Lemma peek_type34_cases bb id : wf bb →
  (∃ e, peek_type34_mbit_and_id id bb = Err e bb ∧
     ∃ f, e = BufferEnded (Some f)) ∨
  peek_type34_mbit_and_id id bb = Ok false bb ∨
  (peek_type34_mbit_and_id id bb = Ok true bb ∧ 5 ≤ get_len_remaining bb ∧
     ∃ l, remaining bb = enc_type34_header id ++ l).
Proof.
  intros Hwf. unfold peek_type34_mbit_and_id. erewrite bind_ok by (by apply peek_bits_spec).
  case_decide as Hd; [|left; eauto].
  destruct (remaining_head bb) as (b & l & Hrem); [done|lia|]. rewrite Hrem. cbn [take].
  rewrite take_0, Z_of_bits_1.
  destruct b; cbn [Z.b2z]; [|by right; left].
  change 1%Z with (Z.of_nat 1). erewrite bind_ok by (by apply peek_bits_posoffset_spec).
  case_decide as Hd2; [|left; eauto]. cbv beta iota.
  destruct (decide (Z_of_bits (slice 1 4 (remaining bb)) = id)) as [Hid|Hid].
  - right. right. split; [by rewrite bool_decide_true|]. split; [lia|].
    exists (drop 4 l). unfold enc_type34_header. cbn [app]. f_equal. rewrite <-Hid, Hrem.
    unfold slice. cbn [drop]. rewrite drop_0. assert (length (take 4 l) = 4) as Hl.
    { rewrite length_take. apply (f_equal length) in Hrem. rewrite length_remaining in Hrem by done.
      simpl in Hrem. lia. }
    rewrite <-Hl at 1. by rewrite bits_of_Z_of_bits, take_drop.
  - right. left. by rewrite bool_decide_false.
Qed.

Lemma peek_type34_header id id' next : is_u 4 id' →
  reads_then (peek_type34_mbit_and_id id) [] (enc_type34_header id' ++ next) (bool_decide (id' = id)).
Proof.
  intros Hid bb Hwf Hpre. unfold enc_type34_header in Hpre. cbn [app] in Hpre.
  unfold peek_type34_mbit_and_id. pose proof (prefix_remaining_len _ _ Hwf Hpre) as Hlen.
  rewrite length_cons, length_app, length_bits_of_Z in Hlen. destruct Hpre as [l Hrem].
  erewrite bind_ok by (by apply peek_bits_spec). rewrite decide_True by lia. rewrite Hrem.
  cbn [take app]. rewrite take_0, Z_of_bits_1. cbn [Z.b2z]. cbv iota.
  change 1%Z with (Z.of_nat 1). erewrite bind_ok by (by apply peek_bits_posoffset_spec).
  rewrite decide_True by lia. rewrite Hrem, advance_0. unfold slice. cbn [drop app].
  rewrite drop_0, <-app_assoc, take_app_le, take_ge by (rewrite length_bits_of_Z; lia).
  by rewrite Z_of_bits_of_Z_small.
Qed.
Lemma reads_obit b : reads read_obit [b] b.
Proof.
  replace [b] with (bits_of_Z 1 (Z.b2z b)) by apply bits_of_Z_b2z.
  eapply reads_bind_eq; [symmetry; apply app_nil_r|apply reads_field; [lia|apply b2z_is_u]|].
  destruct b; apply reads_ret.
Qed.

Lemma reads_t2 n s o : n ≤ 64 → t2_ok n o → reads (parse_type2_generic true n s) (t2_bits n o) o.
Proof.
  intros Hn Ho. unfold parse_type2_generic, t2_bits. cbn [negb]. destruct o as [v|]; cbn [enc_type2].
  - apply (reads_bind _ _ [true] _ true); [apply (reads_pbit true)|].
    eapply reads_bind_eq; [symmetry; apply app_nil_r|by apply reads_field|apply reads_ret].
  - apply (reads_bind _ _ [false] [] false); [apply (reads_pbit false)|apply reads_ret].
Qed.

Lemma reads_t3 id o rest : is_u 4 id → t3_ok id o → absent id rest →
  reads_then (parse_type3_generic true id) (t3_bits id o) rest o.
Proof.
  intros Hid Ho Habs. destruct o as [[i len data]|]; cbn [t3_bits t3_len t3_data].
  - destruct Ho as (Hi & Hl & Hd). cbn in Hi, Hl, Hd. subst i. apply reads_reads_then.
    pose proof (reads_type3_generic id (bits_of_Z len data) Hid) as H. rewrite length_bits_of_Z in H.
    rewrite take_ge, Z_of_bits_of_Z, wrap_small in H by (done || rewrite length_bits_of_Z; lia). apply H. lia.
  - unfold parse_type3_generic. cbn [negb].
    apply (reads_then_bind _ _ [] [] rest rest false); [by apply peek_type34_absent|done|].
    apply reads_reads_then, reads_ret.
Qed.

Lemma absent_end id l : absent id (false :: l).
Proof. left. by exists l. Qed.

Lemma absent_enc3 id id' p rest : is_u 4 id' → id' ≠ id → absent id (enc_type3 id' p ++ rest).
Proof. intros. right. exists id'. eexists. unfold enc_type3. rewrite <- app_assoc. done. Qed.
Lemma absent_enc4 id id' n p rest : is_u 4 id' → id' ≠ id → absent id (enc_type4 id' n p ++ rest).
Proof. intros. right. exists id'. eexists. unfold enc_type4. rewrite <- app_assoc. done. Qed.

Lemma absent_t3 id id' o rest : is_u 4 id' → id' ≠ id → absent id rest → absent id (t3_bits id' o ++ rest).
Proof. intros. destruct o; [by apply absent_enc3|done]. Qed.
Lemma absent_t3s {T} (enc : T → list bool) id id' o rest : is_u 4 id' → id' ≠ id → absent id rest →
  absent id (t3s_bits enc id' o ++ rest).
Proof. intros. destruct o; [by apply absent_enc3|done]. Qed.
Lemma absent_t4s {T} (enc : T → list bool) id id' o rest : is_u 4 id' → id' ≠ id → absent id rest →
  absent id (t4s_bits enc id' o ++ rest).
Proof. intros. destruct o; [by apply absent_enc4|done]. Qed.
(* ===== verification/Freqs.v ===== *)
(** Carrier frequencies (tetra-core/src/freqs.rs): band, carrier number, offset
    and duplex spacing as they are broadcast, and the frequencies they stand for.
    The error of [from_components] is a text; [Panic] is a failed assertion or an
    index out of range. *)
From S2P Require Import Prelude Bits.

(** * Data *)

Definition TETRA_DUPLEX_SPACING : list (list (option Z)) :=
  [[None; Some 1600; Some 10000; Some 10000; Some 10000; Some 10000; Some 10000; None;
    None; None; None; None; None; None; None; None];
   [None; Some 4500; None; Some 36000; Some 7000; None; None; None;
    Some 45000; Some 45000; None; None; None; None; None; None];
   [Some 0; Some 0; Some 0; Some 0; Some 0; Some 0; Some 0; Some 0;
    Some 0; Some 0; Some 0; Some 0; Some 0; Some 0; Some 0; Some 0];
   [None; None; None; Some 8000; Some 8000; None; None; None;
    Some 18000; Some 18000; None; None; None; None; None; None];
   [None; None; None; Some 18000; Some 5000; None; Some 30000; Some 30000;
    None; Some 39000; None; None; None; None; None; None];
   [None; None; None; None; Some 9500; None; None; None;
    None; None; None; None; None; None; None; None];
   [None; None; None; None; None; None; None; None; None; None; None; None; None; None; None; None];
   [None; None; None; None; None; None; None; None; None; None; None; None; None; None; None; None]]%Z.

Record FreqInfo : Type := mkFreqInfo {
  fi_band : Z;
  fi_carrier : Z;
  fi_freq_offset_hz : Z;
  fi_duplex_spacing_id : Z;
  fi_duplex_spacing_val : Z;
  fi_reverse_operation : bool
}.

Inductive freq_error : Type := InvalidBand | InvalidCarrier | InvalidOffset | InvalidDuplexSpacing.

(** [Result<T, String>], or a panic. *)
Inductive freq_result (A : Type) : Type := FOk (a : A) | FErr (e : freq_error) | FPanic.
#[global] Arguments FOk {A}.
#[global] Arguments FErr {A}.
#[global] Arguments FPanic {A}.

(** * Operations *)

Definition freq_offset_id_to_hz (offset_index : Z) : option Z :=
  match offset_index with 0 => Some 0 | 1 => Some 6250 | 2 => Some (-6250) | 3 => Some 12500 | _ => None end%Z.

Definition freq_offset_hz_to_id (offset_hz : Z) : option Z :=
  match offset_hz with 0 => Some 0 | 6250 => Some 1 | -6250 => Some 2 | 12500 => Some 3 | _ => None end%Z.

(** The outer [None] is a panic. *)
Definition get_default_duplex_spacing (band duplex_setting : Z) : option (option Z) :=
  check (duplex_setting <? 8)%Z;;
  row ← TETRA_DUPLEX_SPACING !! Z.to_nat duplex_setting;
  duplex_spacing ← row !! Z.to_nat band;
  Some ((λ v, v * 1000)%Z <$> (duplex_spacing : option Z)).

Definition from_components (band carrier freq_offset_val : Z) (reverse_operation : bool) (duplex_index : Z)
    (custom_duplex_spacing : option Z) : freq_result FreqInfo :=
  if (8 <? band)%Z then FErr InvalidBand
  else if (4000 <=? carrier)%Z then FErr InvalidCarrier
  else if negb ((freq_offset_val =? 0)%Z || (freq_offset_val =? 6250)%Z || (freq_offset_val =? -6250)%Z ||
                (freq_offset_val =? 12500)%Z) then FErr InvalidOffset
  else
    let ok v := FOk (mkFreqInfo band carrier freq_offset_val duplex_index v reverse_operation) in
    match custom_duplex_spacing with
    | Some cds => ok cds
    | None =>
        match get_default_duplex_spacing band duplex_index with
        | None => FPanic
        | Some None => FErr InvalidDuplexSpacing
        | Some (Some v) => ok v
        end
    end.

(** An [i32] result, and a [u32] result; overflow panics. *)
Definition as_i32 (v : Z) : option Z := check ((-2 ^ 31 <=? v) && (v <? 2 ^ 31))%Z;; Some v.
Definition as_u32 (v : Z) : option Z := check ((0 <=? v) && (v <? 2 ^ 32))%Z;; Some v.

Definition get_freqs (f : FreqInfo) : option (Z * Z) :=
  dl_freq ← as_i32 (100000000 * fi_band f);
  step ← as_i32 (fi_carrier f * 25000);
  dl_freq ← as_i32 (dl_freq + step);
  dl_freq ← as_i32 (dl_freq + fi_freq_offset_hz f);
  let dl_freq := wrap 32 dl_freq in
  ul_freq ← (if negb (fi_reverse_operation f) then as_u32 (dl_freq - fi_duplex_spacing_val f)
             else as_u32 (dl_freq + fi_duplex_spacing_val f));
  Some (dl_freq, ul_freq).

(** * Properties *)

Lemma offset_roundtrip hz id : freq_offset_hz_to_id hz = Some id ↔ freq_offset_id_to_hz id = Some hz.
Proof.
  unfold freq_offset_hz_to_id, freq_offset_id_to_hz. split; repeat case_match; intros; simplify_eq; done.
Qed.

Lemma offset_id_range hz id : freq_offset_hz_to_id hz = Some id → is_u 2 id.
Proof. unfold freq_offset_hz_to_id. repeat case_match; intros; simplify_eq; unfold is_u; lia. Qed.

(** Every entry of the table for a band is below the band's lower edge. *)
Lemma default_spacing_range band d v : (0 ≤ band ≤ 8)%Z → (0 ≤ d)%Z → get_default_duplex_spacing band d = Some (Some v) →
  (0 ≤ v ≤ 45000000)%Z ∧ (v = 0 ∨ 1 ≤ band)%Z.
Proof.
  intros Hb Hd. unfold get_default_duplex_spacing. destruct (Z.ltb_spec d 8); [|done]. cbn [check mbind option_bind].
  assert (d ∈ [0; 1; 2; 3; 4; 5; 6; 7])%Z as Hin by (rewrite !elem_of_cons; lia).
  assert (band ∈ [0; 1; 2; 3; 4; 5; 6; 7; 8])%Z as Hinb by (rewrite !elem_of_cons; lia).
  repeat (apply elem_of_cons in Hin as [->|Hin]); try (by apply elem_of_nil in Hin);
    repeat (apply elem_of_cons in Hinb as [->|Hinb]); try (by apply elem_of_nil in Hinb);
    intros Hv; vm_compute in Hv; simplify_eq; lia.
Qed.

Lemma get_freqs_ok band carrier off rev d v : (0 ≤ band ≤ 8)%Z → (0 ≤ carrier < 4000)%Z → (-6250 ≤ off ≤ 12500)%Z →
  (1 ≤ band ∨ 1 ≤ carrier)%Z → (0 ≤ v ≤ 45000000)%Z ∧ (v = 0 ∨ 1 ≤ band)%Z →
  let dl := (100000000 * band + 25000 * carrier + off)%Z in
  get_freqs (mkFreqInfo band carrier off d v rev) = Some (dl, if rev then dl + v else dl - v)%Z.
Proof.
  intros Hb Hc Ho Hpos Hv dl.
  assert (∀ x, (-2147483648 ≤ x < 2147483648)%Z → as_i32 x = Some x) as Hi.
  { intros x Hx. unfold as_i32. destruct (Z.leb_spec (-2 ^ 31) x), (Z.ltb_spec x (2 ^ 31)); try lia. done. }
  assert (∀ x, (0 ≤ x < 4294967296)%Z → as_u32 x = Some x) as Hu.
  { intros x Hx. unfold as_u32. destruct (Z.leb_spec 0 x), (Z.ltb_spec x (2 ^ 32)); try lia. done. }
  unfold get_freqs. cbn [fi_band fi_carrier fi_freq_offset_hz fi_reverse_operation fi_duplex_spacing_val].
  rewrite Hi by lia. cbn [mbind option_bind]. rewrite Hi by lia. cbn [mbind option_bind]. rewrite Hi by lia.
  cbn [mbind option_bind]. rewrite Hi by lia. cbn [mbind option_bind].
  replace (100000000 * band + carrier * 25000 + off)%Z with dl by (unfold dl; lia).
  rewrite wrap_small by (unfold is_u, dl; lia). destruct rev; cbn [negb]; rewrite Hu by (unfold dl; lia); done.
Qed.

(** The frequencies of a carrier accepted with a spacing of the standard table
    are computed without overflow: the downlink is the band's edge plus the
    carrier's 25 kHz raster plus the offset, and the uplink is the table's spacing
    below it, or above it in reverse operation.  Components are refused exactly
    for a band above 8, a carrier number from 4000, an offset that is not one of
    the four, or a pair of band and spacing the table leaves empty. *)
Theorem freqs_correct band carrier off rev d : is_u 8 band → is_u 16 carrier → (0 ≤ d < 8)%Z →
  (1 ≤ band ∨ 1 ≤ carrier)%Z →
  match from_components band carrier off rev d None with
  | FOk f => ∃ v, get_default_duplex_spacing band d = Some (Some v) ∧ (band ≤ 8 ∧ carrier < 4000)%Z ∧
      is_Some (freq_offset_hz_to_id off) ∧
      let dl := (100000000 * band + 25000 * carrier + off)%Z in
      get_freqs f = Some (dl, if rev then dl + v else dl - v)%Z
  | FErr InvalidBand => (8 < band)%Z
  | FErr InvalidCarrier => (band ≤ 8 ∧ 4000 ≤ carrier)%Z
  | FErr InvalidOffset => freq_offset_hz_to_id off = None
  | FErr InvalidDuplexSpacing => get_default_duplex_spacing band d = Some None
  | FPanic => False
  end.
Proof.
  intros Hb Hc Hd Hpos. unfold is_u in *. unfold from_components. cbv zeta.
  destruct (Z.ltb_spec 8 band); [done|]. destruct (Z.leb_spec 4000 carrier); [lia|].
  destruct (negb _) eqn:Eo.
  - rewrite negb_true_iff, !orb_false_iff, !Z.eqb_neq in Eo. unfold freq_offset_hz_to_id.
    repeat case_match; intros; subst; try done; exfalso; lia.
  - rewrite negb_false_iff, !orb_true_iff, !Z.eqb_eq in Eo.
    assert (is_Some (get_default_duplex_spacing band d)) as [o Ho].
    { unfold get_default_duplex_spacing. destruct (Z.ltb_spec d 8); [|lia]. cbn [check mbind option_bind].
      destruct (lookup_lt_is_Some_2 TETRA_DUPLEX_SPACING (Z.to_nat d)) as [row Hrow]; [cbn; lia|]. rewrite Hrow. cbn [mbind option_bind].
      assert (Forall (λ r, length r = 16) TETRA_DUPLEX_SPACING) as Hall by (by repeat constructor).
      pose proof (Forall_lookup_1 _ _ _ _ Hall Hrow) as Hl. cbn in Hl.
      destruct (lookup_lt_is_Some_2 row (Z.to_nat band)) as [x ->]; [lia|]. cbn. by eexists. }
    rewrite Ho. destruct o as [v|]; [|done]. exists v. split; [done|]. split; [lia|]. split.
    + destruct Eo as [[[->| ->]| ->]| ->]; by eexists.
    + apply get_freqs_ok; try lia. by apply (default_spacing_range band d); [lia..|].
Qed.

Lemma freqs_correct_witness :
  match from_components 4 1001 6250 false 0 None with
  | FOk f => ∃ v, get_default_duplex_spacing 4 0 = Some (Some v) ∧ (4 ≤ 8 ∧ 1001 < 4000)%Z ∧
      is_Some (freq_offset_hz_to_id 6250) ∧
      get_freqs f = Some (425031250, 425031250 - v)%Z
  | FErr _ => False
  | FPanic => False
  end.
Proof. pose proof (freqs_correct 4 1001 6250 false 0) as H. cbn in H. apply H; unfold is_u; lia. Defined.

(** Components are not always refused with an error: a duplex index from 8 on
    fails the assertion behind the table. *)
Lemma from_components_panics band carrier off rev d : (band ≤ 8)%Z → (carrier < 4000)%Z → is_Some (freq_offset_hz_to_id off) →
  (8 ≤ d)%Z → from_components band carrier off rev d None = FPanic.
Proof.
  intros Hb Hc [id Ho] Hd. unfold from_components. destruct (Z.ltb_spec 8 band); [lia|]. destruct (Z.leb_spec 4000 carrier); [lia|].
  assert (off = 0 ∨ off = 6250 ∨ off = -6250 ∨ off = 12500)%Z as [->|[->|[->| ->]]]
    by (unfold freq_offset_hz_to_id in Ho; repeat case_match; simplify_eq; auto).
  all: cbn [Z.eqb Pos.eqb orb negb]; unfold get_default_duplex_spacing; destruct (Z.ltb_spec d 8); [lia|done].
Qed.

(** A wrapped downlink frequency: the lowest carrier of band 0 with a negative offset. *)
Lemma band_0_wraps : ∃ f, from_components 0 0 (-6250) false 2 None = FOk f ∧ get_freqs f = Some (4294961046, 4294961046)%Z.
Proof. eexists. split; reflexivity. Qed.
────
Among the lines above, find those containing the word "replace" and copy each.

  replace [b] with (bits_of_Z 1 (Z.b2z b)) by apply bits_of_Z_b2z.
  replace (100000000 * band + carrier * 25000 + off)%Z with dl by (unfold dl; lia).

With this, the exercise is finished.